The Effect of Delivery Parameter Errors to the Patient Quality Assurance Result for RapidArc Treatment in Head-And-Neck Patients
J Peng*, W Hu, Z Zhang, Fudan University Shanghai Cancer Center, Shanghai, ShanghaiSU-E-T-360 Sunday 3:00:00 PM - 6:00:00 PM Room: Exhibit Hall
Purpose: To investigate how the delivery parameter errors (DPEs) act on the patient quality assurance (QA) results in RapidArc treatment for head and neck cancer.
Methods: Three DPEs (MLC gap, gantry angle and dose MU error) were scrutinized and quantified by comparing delivery parameters between the planed and actual delivered. The actual delivered parameters were recorded in dynalog-files by computer controller during delivery. Sixteen clinically approved head-and-neck RapidArc plans were checked. Sixty-four error induced plans were reconstructed by applying four types of errors (three DPEs separately and one integrally) to the original 16 plans. The gamma passing rate (GPR) and dose endpoint variations caused by these DPEs was analyzed.

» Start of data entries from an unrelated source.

Fixpoint get (d : t K V) (k : K) : option V :=
  match d with
  | [] => None
  | (k', v) :: d' => if decide (k' = k) then Some v else get d' k
  end.

(** [d[k] = v]: the value is replaced where the key stands, a new key
    goes to the end. *)
Fixpoint set (d : t K V) (k : K) (v : V) : t K V :=
  match d with
  | [] => [(k, v)]
  | (k', v') :: d' =>
      if decide (k' = k) then (k', v) :: d' else (k', v') :: set d' k v
  end.

End WithKey.

End Dict.

(** ** [minimize_transactions] *)

(** A two-element list [[person, amount]] of [debtors] or [creditors]. *)
Abbreviation entry := (string * Q)%type (only parsing).

(** A tuple [(d_person, c_person, transfer_amt)]. *)
Abbreviation transfer := (string * string * Q)%type (only parsing).

Abbreviation balances_t := (Dict.t string Q) (only parsing).

(** The body of [for person, bal in balances.items()]. *)
Definition classify (acc : list entry * list entry) (item : string * Q)
  : list entry * list entry :=
  let '(debtors, creditors) := acc in
  let '(person, bal) := item in
  if Num.ltb (Qabs bal) Num.eps then acc
  else if Num.ltb bal 0 then (debtors ++ [(person, - bal)], creditors)
  else (debtors, creditors ++ [(person, bal)]).

Definition partition_balances (balances : balances_t)
  : list entry * list entry :=
  fold_left classify balances ([], []).

(** [list.sort] is stable; the stably sorted arrangement of a list is
    unique, and insertion from the right computes it.  [before x y] says
    that [x] has to stand before an [y] that came after it. *)
Fixpoint insert_by (before : entry -> entry -> bool) (x : entry)
  (l : list entry) : list entry :=
  match l with
  | [] => [x]
  | y :: l' => if before x y then x :: y :: l' else y :: insert_by before x l'
  end.

Definition sort_by (before : entry -> entry -> bool) (l : list entry)
  : list entry :=
  foldr (insert_by before) [] l.
(** * Action tracking over a property graph: the [ActionTracker] class

    A shallow embedding of [src/action-tracker.ts].  The class talks to a
    Neo4j store through Cypher queries; the embedding has three layers:

    - the property graph the queries read and write (module [Graph]:
      labelled nodes with an internal identity, typed relationships,
      schema);
    - the queries, one definition per query text of the class, read
      clause by clause over a stream of rows ([record_query],
      [similar_query], [history_query], [suggest_query],
      [recommend_query], [related_query]);
    - the methods of the class, in a small monad [IO] that threads the
      store, counts the calls made on the driver and turns a thrown error
      into the [catch] branch of each method.

    What the class takes from its platform and from the store (JSON
    serialisation, the similarity function, the full-text index, the path
    expander) is the interface [Platform]. *)

From Stdlib Require Import String Ascii List ZArith QArith Bool Arith Lia.
From Stdlib Require Import Sorting.Sorted Sorting.Permutation.
Import ListNotations.

Local Open Scope string_scope.
Local Open Scope list_scope.
Local Open Scope nat_scope.

Set Implicit Arguments.

(** ** Property graph *)

Abbreviation NodeId := nat (only parsing).

(** [new Date().toISOString()] renders the clock, for the years 0000 to
    9999, as a fixed-width string [YYYY-MM-DDTHH:mm:ss.sssZ]; on such
    strings the order of Cypher on strings is the order of the instants,
    and [datetime(...)] reads the instant back.  A timestamp is kept as
    the instant it denotes, in milliseconds since the epoch. *)
Definition Timestamp := Z.

Inductive Status := success | failure.

Module User.
Record t := mk { id : string; name : string; createdAt : Timestamp }.
End User.

Module MCP.
Record t := mk { id : string; type : string; name : string;
                 createdAt : Timestamp }.
End MCP.

Module Action.
Record t := mk { id : string; type : string; name : string;
                 parameters : string; result : string;
                 status : Status; timestamp : Timestamp }.
End Action.

Inductive Label := LUser | LAction | LMCP.

Definition Label_eqb (a b : Label) : bool :=
  match a, b with
  | LUser, LUser | LAction, LAction | LMCP, LMCP => true
  | _, _ => false
  end.

(** What [initializeSchema] can create, and the full-text index that
    [getActionRecommendations] queries by name. *)
Inductive SchemaItem :=
| UniqueId (l : Label)
| RangeIndex (l : Label) (property : string)
| FulltextIndex (indexName : string).
(** * Loan_Api: risk scoring, auto-decision and application workflow

    A shallow embedding of [applications/services.py],
    [applications/views.py], [applications/models.py] and
    [applications/serializers.py].

    Conventions of the embedding.
    - Python strings are [string] (ASCII; [.encode()] is one byte per char).
    - JSON amounts are Python [int]s, modelled as [Z].
    - Python floats are IEEE binary64, modelled with [SpecFloat] at
      precision 53 and exponent bound 1024 (round to nearest, ties to even).
    - A Python computation returns a [py] value: a result, a raised
      exception, or [Stuck] when an unbounded loop runs past the fuel the
      model gives it. *)

From Stdlib Require Import ZArith List String Ascii Bool Lia.
From Stdlib Require Import QArith Qround.
From Stdlib Require Import Floats.SpecFloat.
Import ListNotations.
Open Scope string_scope.
Open Scope list_scope.
Open Scope Z_scope.

(* ------------------------------------------------------------------ *)
(** ** Python runtime: exceptions and results *)

Inductive exn :=
  | KeyError
  | TypeError               (** e.g. subscripting a list, [None] or a str with a str key *)
  | NameError               (** an unbound global name *)
  | OverflowError
  | ValueError
  | DatabaseError           (** any failure raised by the ORM / database *)
  | Timeout                 (** requests.exceptions.Timeout *)
  | ConnectionError         (** requests.exceptions.ConnectionError *)
  | HTTPError               (** raised by [response.raise_for_status()] *)
  | JSONDecodeError         (** raised by [response.json()] (requests >= 2.27) *)
  | Http404                 (** django.http.Http404, from [get_object] *)
  | ValidationError.        (** django.core.exceptions.ValidationError, from a
                                field's [to_python] *)

(** [isinstance(e, requests.exceptions.RequestException)]. *)
Definition is_request_exception (e : exn) : bool :=
  match e with
  | Timeout | ConnectionError | HTTPError | JSONDecodeError => true
  | _ => false
  end.

Inductive py (A : Type) :=
  | Ret (a : A)
  | Raise (e : exn)
  | Stuck.
Arguments Ret {A} a.
Arguments Raise {A} e.
Arguments Stuck {A}.

Definition py_bind {A B} (m : py A) (f : A -> py B) : py B :=
  match m with
  | Ret a => f a
  | Raise e => Raise e
  | Stuck => Stuck
  end.

Notation "'let*' x := m 'in' k" := (py_bind m (fun x => k))
  (at level 200, x name, m at level 100, k at level 200).

(* ------------------------------------------------------------------ *)
(** ** 32-bit words *)

Definition mask32 : Z := 4294967295.
Definition u32 (x : Z) : Z := Z.land x mask32.
Definition not32 (x : Z) : Z := Z.lxor x mask32.
Definition rotl32 (x : Z) (n : Z) : Z :=
  u32 (Z.lor (Z.shiftl x n) (Z.shiftr x (32 - n))).

Fixpoint nthZ (l : list Z) (i : nat) : Z :=
  match l, i with
  | [], _ => 0
  | x :: _, O => x
  | _ :: r, S i => nthZ r i
  end.

Fixpoint set_nth (l : list Z) (i : nat) (v : Z) : list Z :=
  match l, i with
  | [], _ => []
  | _ :: r, O => v :: r
  | x :: r, S i => x :: set_nth r i v
  end.

(* ------------------------------------------------------------------ *)
(** ** [hashlib.md5] (RFC 1321) *)

Module Md5.

Definition K : list Z :=
  [3614090360; 3905402710; 606105819; 3250441966; 4118548399; 1200080426;
   2821735955; 4249261313; 1770035416; 2336552879; 4294925233; 2304563134;
   1804603682; 4254626195; 2792965006; 1236535329; 4129170786; 3225465664;
   643717713; 3921069994; 3593408605; 38016083; 3634488961; 3889429448;
   568446438; 3275163606; 4107603335; 1163531501; 2850285829; 4243563512;
   1735328473; 2368359562; 4294588738; 2272392833; 1839030562; 4259657740;
   2763975236; 1272893353; 4139469664; 3200236656; 681279174; 3936430074;
   3572445317; 76029189; 3654602809; 3873151461; 530742520; 3299628645;
   4096336452; 1126891415; 2878612391; 4237533241; 1700485571; 2399980690;
   4293915773; 2240044497; 1873313359; 4264355552; 2734768916; 1309151649;
   4149444226; 3174756917; 718787259; 3951481745].

Definition shifts (i : nat) : Z :=
  let r := Nat.modulo i 4 in
  match Nat.div i 16 with
  | O => nthZ [7; 12; 17; 22] r
  | 1%nat => nthZ [5; 9; 14; 20] r
  | 2%nat => nthZ [4; 11; 16; 23] r
  | _ => nthZ [6; 10; 15; 21] r
  end.

(** Little-endian bytes of a [n]-byte word. *)
Fixpoint le_bytes (n : nat) (x : Z) : list Z :=
  match n with
  | O => []
  | S n => Z.land x 255 :: le_bytes n (Z.shiftr x 8)
  end.

Fixpoint le_word (bs : list Z) : Z :=
  match bs with
  | [] => 0
  | b :: r => Z.lor b (Z.shiftl (le_word r) 8)
  end.

Definition pad (msg : list Z) : list Z :=
  let len := List.length msg in
  let zeros := Nat.modulo (55 + 64 - Nat.modulo len 64) 64 in
  (msg ++ [128] ++ repeat 0 zeros ++ le_bytes 8 (Z.of_nat len * 8))%list.

Fixpoint words16 (n : nat) (bs : list Z) : list Z :=
  match n with
  | O => []
  | S n => le_word (firstn 4 bs) :: words16 n (skipn 4 bs)
  end.

Definition round (m : list Z) (i : nat) (st : Z * Z * Z * Z) : Z * Z * Z * Z :=
  let '(a, b, c, d) := st in
  let '(f, g) :=
    match Nat.div i 16 with
    | O => (Z.lor (Z.land b c) (Z.land (not32 b) d), i)
    | 1%nat => (Z.lor (Z.land d b) (Z.land (not32 d) c), Nat.modulo (5 * i + 1) 16)
    | 2%nat => (Z.lxor b (Z.lxor c d), Nat.modulo (3 * i + 5) 16)
    | _ => (Z.lxor c (Z.lor b (not32 d)), Nat.modulo (7 * i) 16)
    end in
  let f' := u32 (f + a + nthZ K i + nthZ m g) in
  (d, u32 (b + rotl32 f' (shifts i)), b, c).

Definition block (st : Z * Z * Z * Z) (m : list Z) : Z * Z * Z * Z :=
  let '(a', b', c', d') := fold_left (fun s i => round m i s) (seq 0 64) st in
  let '(a, b, c, d) := st in
  (u32 (a + a'), u32 (b + b'), u32 (c + c'), u32 (d + d')).

Fixpoint blocks (fuel : nat) (st : Z * Z * Z * Z) (bs : list Z) : Z * Z * Z * Z :=
  match fuel with
  | O => st
  | S fuel =>
      match bs with
      | [] => st
      | _ => blocks fuel (block st (words16 16 bs)) (skipn 64 bs)
      end
  end.

(** The 16-byte digest. *)
Definition digest (msg : list Z) : list Z :=
  let p := pad msg in
  let '(a, b, c, d) :=
    blocks (List.length p) (1732584193, 4023233417, 2562383102, 271733878) p in
  (le_bytes 4 a ++ le_bytes 4 b ++ le_bytes 4 c ++ le_bytes 4 d)%list.

End Md5.

Definition bytes_of_string (s : string) : list Z :=
  map (fun c => Z.of_nat (nat_of_ascii c)) (list_ascii_of_string s).

(** [int(hashlib.md5(s.encode()).hexdigest()[:8], 16)]: the first four
    digest bytes read big-endian. *)
Definition md5_prefix_seed (s : string) : Z :=
  match Md5.digest (bytes_of_string s) with
  | b0 :: b1 :: b2 :: b3 :: _ =>
      Z.lor (Z.shiftl b0 24) (Z.lor (Z.shiftl b1 16) (Z.lor (Z.shiftl b2 8) b3))
  | _ => 0
  end.

(* ------------------------------------------------------------------ *)
(** ** [random]: CPython's Mersenne Twister (MT19937) *)

Module MT.

Definition N : nat := 624.
Definition M : nat := 397.

(** [init_genrand(s)]. *)
Fixpoint init_genrand_from (prev : Z) (i : nat) (fuel : nat) : list Z :=
  match fuel with
  | O => []
  | S fuel =>
      let v := u32 (1812433253 * Z.lxor prev (Z.shiftr prev 30) + Z.of_nat i) in
      v :: init_genrand_from v (S i) fuel
  end.

Definition init_genrand (s : Z) : list Z :=
  u32 s :: init_genrand_from (u32 s) 1 (N - 1).

(** The first loop of [init_by_array]. *)
Fixpoint init_by_array_1 (key : list Z) (k : nat) (mt : list Z) (i j : nat)
  : list Z * nat :=
  match k with
  | O => (mt, i)
  | S k =>
      let p := nthZ mt (i - 1) in
      let v := u32 (Z.lxor (nthZ mt i) (Z.lxor p (Z.shiftr p 30) * 1664525)
                    + nthZ key j + Z.of_nat j) in
      let mt := set_nth mt i v in
      let i := S i in
      let j := S j in
      let '(mt, i) :=
        if Nat.leb N i then (set_nth mt 0 (nthZ mt (N - 1)), 1%nat) else (mt, i) in
      let j := if Nat.leb (List.length key) j then O else j in
      init_by_array_1 key k mt i j
  end.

Results: For all patients, the mean error of MLC gap, gantry angle and Dose MU were 0.19±0.06 mm, -0.36±0.03 degree, and 0.5E-4±1.8E-4 MU, respectively. The GPR results were most vulnerable to MLC gap error among three DPEs (ANOVA test, p<0.001). A strong negative correlation (r=-0.538, 2-tailed p<0.05, Pearson correlation analysis) existed between GPR and absolute mean MLC gap error for RapidArc treatment plans in head-and-neck patients. Compared to original plans, the DPEs induced plans showed mean dose variations of 0.6-1.01% on the target of PGTV, PTV and some normal tissues (including spinal cord, brain stem, parotid and larynx). The MLC gap error played the prominent role on affecting the dose differences (ANOVA test, p<0.001) among the three DPEs.
Conclusions: The MLC gap error, Dose MU error and gantry angle error can affect the GPR and differ the actual dose distribution from the planned one. The MLC gap error is the most prominent factor that affects the GPR and clinical dose distribution for head and neck cancer patients. A mean MLC gap error of 0.19mm will increase dose by 1-3% for head and neck cancer patients treated with Rapidarc.